Role: Computer Vision Consultant

A 3D spatial awareness pipeline for automated vehicle damage inspection. The system fuses depth and color streams to lift per-pixel defect predictions into the vehicle's body frame, so dents can be detected, localized, and measured in real-world units rather than just flagged in 2D image space.

Why 3D, not 2D

Traditional 2D dent detectors struggle with the same physical defect looking radically different under varying lighting, paint finish, and camera angle. Reflections, decals, and shadows all read as anomalies to a flat image model. By reasoning in 3D, the pipeline recovers the actual surface geometry and isolates true depth deviations from the panel's expected curvature — which dramatically cuts false positives.

Capture and calibration

A handheld capture rig combines a color camera with a depth sensor.
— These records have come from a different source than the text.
Fixpoint propagate_entries (l : list (Z * tagRow * bytes)) (rid : Z) (d : db) : kept db :=
  match l with
  | [] => Ret d
  | (tagid, r, value) :: l =>
    let tagtype := if (tx_tagtype r =? TagSingleton)%Z then TagCancel else tx_tagtype r in
    match tag_name d tagid with
    | None => Fail (d, ENoRows)
    | Some tagname =>
      d ← propagate d tagid tagtype (tx_origid r) (scan_julian (tx_mtime r)) value tagname rid;
      propagate_entries l rid d
    end
  end.

Definition PropagateAll (d : db) (rid : Z) : kept db :=
  if (rid <=? 0)%Z then Ret d else
  entries ← unchanged d (scan_entries (tags_of d rid));
  propagate_entries entries rid d.

(** ** Applying tags (tag.go) *)

Definition ApplyTagWithTx (d : db) (opts : ApplyOpts) : kept db :=
  if bool_decide (ao_TagName opts = []) then Panic else
  if (ao_TargetRID opts <=? 0)%Z then Panic else
  '(d, tagid) ← unchanged d (ensureTag d (ao_TagName opts));
  let d := on_tagxref <[(tagid, ao_TargetRID opts) :=
             MkTagRow (ao_TagType opts) (ao_SrcRID opts) (ao_TargetRID opts) (Some (ao_Value opts))
               (ao_MTime opts)]> d in
  let d := if bool_decide (ao_TagName opts = bgcolor) && (ao_TagType opts =? TagPropagating)%Z
           then set_bgcolor (Some (ao_Value opts)) (ao_TargetRID opts) d else d in
  if (ao_TagType opts =? TagPropagating)%Z || (ao_TagType opts =? TagCancel)%Z then
    propagate d tagid (ao_TagType opts) (ao_TargetRID opts) (ao_MTime opts) (ao_Value opts)
      (ao_TagName opts) (ao_TargetRID opts)
  else Ret d.

(** The same in a transaction of its own. *)
Definition ApplyTag (d : db) (opts : ApplyOpts) : kept db := unchanged d (rollback (ApplyTagWithTx d opts)).

Definition deck_tag_type (tagType : Z) : option byte :=
  if (tagType =? TagCancel)%Z then Some "-"%byte else
  if (tagType =? TagSingleton)%Z then Some "+"%byte else
  if (tagType =? TagPropagating)%Z then Some "*"%byte else None.

(** The control artifact that adds or cancels a tag. *)
Definition control_deck (opts : TagOpts) (t : time) (type : byte) (targetUUID : bytes) : Deck :=
  set_U (to_User opts) (set_T [MkTagCard type (to_TagName opts) targetUUID (to_Value opts)]
    (set_D t (set_Type Control deck_zero))).

Context {codec : Zlib}.

Definition AddTag (now : time) (d : db) (opts : TagOpts) : out (db * Z) :=
  if bool_decide (to_TagName opts = []) then Panic else
  if (to_TargetRID opts <=? 0)%Z then Panic else
  let t := if IsZero (to_Time opts) then now else to_Time opts in
  match t_blob (d_repo d) !! to_TargetRID opts with
  | None => Fail ENoRows
  | Some target =>
    match deck_tag_type (to_TagType opts) with
    | None => Fail (EInvalid (to_TagName opts))
    | Some type =>
      let manifestBytes := Marshal (control_deck opts t type (b_uuid target)) in
      '(q, controlRid, _) ← in_repo (Store (d_repo d) manifestBytes);
      let d := on_repo (λ _, q) d in
      '(d, tagid) ← ensureTag d (to_TagName opts);
      let mtime := TimeToJulian t in
      let d := on_tagxref <[(tagid, to_TargetRID opts) :=
                 MkTagRow (to_TagType opts) controlRid (to_TargetRID opts) (Some (to_Value opts)) mtime]> d in
      d ← (if (to_TagType opts =? TagPropagating)%Z || (to_TagType opts =? TagCancel)%Z then
             rollback (propagate d tagid (to_TagType opts) (to_TargetRID opts) mtime (to_Value opts)
                         (to_TagName opts) (to_TargetRID opts))
           else Ret d);
      Ret (on_unsent (λ s, {[ controlRid ]} ∪ s) d, controlRid)
    end
  end.
End tag.

(** ** Lemmas: the queue *)

Lemma Swap_perm h i j : Swap h i j ≡ₚ h.
Proof.
  unfold Swap. destruct (h !! i) as [a|] eqn:Hi; [|done]. destruct (h !! j) as [b|] eqn:Hj; [|done].
  destruct (decide (i = j)) as [->|Hn].
  { rewrite Hi in Hj. injection Hj as ->. by rewrite (list_insert_id h j b Hi), (list_insert_id h j b Hi). }
  apply Permutation_inj. split; [by rewrite !length_insert|].
  exists (λ k, if decide (k = i) then j else if decide (k = j) then i else k). split.
  - intros x y. repeat case_decide; lia.
  - intros k. rewrite !list_lookup_insert. pose proof (lookup_lt_Some _ _ _ Hi).
    pose proof (lookup_lt_Some _ _ _ Hj). rewrite length_insert.
    repeat case_decide; subst; try tauto; try lia; naive_solver.
Qed.

Lemma up_perm fuel h j : up fuel h j ≡ₚ h.
Proof.
  revert h j. induction fuel as [|fuel IH]; intros h j; [done|]. cbn [up]. destruct (_ || _); [done|].
  by rewrite IH, Swap_perm.
Qed.

Lemma down_perm fuel h i n : down fuel h i n ≡ₚ h.
Proof.
  revert h i. induction fuel as [|fuel IH]; intros h i; [done|]. cbn [down].
  destruct (n <=? _); [done|]. destruct (negb _); [done|]. by rewrite IH, Swap_perm.
Qed.

Lemma heap_Push_perm h x : heap_Push h x ≡ₚ x :: h.
Proof. unfold heap_Push. rewrite up_perm. symmetry. apply Permutation_cons_append. Qed.

(** The queue loses what is popped, and nothing else; it is popped if it is not
    empty. *)
Lemma heap_Pop_perm h :
  match heap_Pop h with Some (x, h') => h ≡ₚ x :: h' | None => h = [] end.
Proof.
  unfold heap_Pop. set (h1 := down _ _ _ _).
  assert (h1 ≡ₚ h) as Hp by (unfold h1; by rewrite down_perm, Swap_perm).
  pose proof (Permutation_length Hp) as Hl.
  destruct (h1 !! (length h - 1)) as [x|] eqn:E.
  - rewrite <- Hp, <- (take_drop (length h - 1) h1) at 1.
    erewrite drop_S by exact E. rewrite drop_ge by (rewrite Hl; lia).
    symmetry. apply Permutation_cons_append.
  - apply lookup_ge_None in E. destruct h; [done|]. cbn in *. lia.
Qed.

(** Longer runs of [up] and [down] change nothing. *)
Lemma up_fuel fuel fuel' h j : j ≤ fuel → j ≤ fuel' → up fuel h j = up fuel' h j.
Proof.
  revert fuel' h j. induction fuel as [|fuel IH]; intros fuel' h j H1 H2.
  { replace j with 0 by lia. by destruct fuel'. }
  destruct fuel' as [|fuel']. { replace j with 0 by lia. done. }
  cbn [up]. destruct (Nat.eqb_spec ((j - 1) / 2) j) as [|Hne]; [done|]. cbn [orb].
  destruct (Less h j _); [|done]. cbn [negb].
  assert ((j - 1) / 2 ≤ j - 1) by (apply Nat.Div0.div_le_upper_bound; lia).
  assert (j ≠ 0) by (intros ->; by apply Hne). apply IH; lia.
Qed.

Lemma down_fuel fuel fuel' h i n : n ≤ i + fuel → n ≤ i + fuel' → down fuel h i n = down fuel' h i n.
Proof.
  revert fuel' h i. induction fuel as [|fuel IH]; intros fuel' h i H1 H2.
  { destruct fuel' as [|fuel']; [done|]. cbn [down]. by rewrite (proj2 (Nat.leb_le n _)) by lia. }
  destruct fuel' as [|fuel'].
  { cbn [down]. by rewrite (proj2 (Nat.leb_le n _)) by lia. }
  cbn [down]. destruct (n <=? _); [done|]. destruct (negb _); [done|].
  apply IH; destruct (_ && _); lia.
Qed.

(** ** Lemmas: propagation *)

Section propagation.
Context {sqlite : Sqlite} {order : Unordered} {olaws : UnorderedLaws}.
Variables (d0 : db) (tagid tagType origID : Z) (mtime : julian) (value tagName : bytes).

(** An artifact gives way to a tag: it has none, or one it was handed that is
    older; a cancellation only takes away one that it was handed. *)
Definition yields (c : Z) : Prop :=
  match d_tagxref d0 !! (tagid, c) with
  | None => tagType = TagPropagating
  | Some r => tx_srcid r = 0%Z ∧ (tagType = TagPropagating → f_ltb (tx_mtime r) mtime = true)
  end.

Lemma doit_yields c : doit d0 tagid tagType mtime c = true ↔ yields c.
Proof.
  unfold doit, yields. destruct (d_tagxref d0 !! (tagid, c)) as [r|]; [|by rewrite Z.eqb_eq].
  destruct (Z.eqb_spec tagType TagPropagating) as [Ht|Ht].
  - rewrite andb_true_iff, Z.eqb_eq. naive_solver.
  - rewrite Z.eqb_eq. naive_solver.
Qed.

(** The primary edges along which the tag moves. *)
Definition tag_edge (p c : Z) : Prop :=
  ∃ v, k_plink (d_links d0) !! (p, c) = Some v ∧ pk_isprim v = true ∧ yields c.

(** The row that is written, none for a cancellation, and the colour. *)
Definition tag_written : option tagRow :=
  if (tagType =? TagPropagating)%Z then Some (MkTagRow 2 0 origID (Some value) mtime) else None.
Definition colour_written : option bytes := if (tagType =? TagPropagating)%Z then Some value else None.

Definition recolour (e : eventRow) : eventRow :=
  MkEvent (ev_type e) (ev_mtime e) (ev_tagid e) (ev_user e) (ev_comment e) colour_written.

(** [d] is [d0] with the tag written for the artifacts in [M]. *)
Record marked (M : gset Z) (d : db) : Prop := {
  mk_only : ∃ X Y, d = on_event (λ _, Y) (on_tagxref (λ _, X) d0);
  mk_tag : ∀ k, d_tagxref d !! k = if decide (k.1 = tagid ∧ k.2 ∈ M) then tag_written
                                   else d_tagxref d0 !! k;
  mk_event : ∀ c, k_event (d_links d) !! c =
    (if bool_decide (tagName = bgcolor) && bool_decide (c ∈ M) then recolour else id)
      <$> k_event (d_links d0) !! c
}.

Lemma marked_empty : marked ∅ d0.
Proof.
  split.
  - exists (d_tagxref d0), (k_event (d_links d0)). by destruct d0 as [[] ? ? ? ? ? ? ? []].
  - intros k. by rewrite decide_False by set_solver.
  - intros c. rewrite (bool_decide_false (c ∈ (∅ : gset Z))) by set_solver.
    rewrite andb_false_r. by destruct (_ !! c).
Qed.

Lemma mark_eq c d : mark tagid tagType origID mtime value tagName c d =
  (if bool_decide (tagName = bgcolor) then set_bgcolor colour_written c else id)
    (on_tagxref (partial_alter (λ _, tag_written) (tagid, c)) d).
Proof.
  unfold mark, tag_written, colour_written. destruct (_ =? _)%Z; by destruct (bool_decide _).
Qed.
(* ===== verification/Crosslink.v ===== *)
(** * Crosslinking (src/internal/manifest/crosslink.go, dephantomize.go)

    Crosslinking reads the structural artifacts and records in the tables what
    they say: a check-in becomes an event with its parents ([plink]), files
    ([mlink]) and cherry-picks and the tags it puts on itself; control artifacts
    put tags on others; wiki pages, tickets, technotes, attachments and forum
    posts get their events.  [Crosslink] sweeps over all artifacts that left no
    trace in the tables so far; a check-in that refers to artifacts that are not
    there yet is left for a later sweep. *)
From S2P Require Import Prelude GoStrings Hash Zlib Deck Julian Quote Blob Db Receive Tag.
From stdpp Require Import list gmap sets.

Abbreviation out := (outcome db_error).

(** [INSERT OR IGNORE] of a row under a unique key. *)
Definition insert_new `{Countable K} {A} (k : K) (v : A) (m : gmap K A) : gmap K A :=
  match m !! k with Some _ => m | None => <[k := v]> m end.

(** [SELECT rid FROM blob WHERE uuid=?]; a failed query leaves the variable. *)
Definition rid_of (d : db) (uuid : bytes) : option Z := rid_of_uuid (d_repo d) uuid.

(** [REPLACE INTO event(type, mtime, objid, user, comment)] *)
Definition replace_event (type : bytes) (mtime : julian) (objid : Z) (user comment : bytes) : db → db :=
  on_event <[objid := MkEvent type mtime None user comment None]>.

(** An error that is ignored. *)
Definition ignore_err (m : kept db) : kept db := match m with Fail (d, _) => Ret d | m => m end.

(** ** Check-ins *)

Definition ensureFilename (d : db) (name : bytes) : out (db * Z) :=
  if bool_decide (name = []) then Panic else
  match k_filename (d_links d) !! name with
  | Some fnid => Ret (d, fnid)
  | None =>
    let fnid := next_rowid (map snd (map_to_list (k_filename (d_links d)))) in
    Ret (on_filename <[name := fnid]> d, fnid)
  end.
(* ===== verification/Linked.v ===== *)
(** * What crosslinking establishes

    The facts about [Crosslink]: which tables each kind of artifact may touch
    ([quiet]), what the tables of a check-in are ([tables]), and by induction over
    the sweep the state that [Crosslink] leaves. *)
From S2P Require Import Prelude GoStrings Hash Zlib Deck Julian Quote Blob Content Db Receive Tag Crosslink.
From stdpp Require Import list gmap sets sorting.

Section facts.
Context {codec : Zlib} {sha3 : Sha3}.

(** ** The repository: only phantoms are added *)

Record repo_grows (q q' : repo) : Prop := {
  rg_ok : repo_ok q → repo_ok q';
  rg_extends : extends q q';
  rg_full : ∀ r row, t_blob q' !! r = Some row → (0 ≤ b_size row)%Z → t_blob q !! r = Some row
}.

#[global] Instance repo_grows_preorder : PreOrder repo_grows.
Proof.
  split.
  - intros q. split; [done|apply extends_refl|done].
  - intros q1 q2 q3 [A1 A2 A3] [B1 B2 B3]. split; [auto|by eapply extends_trans|eauto].
Qed.

Lemma repo_grows_same q q' : t_blob q' = t_blob q → t_delta q' = t_delta q → repo_grows q q'.
Proof.
  intros Hb Hd. split.
  - intros Hok. by apply (repo_ok_ext q).
  - unfold extends. rewrite Hb, Hd. split_and!; [done..|]. congruence.
  - by rewrite Hb.
Qed.

Lemma crosslink_member_grows q u q' : crosslink_member q u = Ret q' → repo_grows q q'.
Proof.
  intros H. assert (repo_ok q → repo_ok q') as Hok by (intros Hq; by eapply crosslink_member_ok).
  assert (extends q q') as Hext.
  { apply (crosslink_members_extends [u]). cbn. by rewrite H. }
  split; [done|done|]. intros r row. revert H. unfold crosslink_member. intros H.
  apply bind_ret_inv in H as ([m|] & _ & H); [by injection H as <-|].
  apply bind_ret_inv in H as ([q2 rid] & HS & H). injection H as <-. revert HS.
  unfold StorePhantom. case_bool_decide; [done|]. intros HS.
  apply bind_ret_inv in HS as ([m|] & _ & HS); [by injection HS as <- <-|].
  apply bind_ret_inv in HS as ([q3 rid3] & Hins & HS). apply insert_blob_ret in Hins as (-> & _).
  injection HS as <- <-. cbn. intros [[<- <-]|[_ Hr]]%lookup_insert_Some Hs; [by cbn in Hs|done].
Qed.
(** ** Check-ins and their events *)

(** The event of a check-in, but for its colour. *)
Definition checkin_row (d : db) (o : Z) (x : bytes * julian * option Z * bytes * bytes) : Prop :=
  uncoloured <$> k_event (d_links d) !! o = Some x ∧ x.1.1.1.1 = str "ci".

Definition ci (d : db) (o : Z) : Prop := ∃ x, checkin_row d o x.

(** The events, attachments and forum posts of an artifact. *)
Definition traces (d : db) (o : Z) : Prop :=
  is_Some (k_event (d_links d) !! o) ∨ is_Some (k_attachment (d_links d) !! o) ∨
  is_Some (k_forumpost (d_links d) !! o).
Per-frame intrinsics and an extrinsic between the two streams are calibrated so every detected pixel can be back-projected into a metric point cloud. Multiple captures of the same panel are registered together to build a denser surface model than any single frame provides.

Detection in 3D

A 2D segmentation model proposes candidate dent masks per frame; the masks are lifted into the point cloud and compared against a fitted curvature baseline for that panel. Only deviations that survive the 3D geometric check are kept, and each surviving dent is measured for depth, area, and position on the body — outputs an inspector can act on rather than a heatmap they have to interpret.

Technical Highlights:

  • Fused RGB and depth into a calibrated 3D representation of the vehicle surface for sub-millimeter dent localization.
  • Trained a segmentation model on dent imagery and projected its masks into the 3D point cloud to measure dent depth, area, and position on the panel.
  • Built a panel-level curvature baseline so the detector flags only true geometric deviations, suppressing reflection and texture false positives.
  • Tuned the capture and inference loop to run on inspection-station hardware in near real time.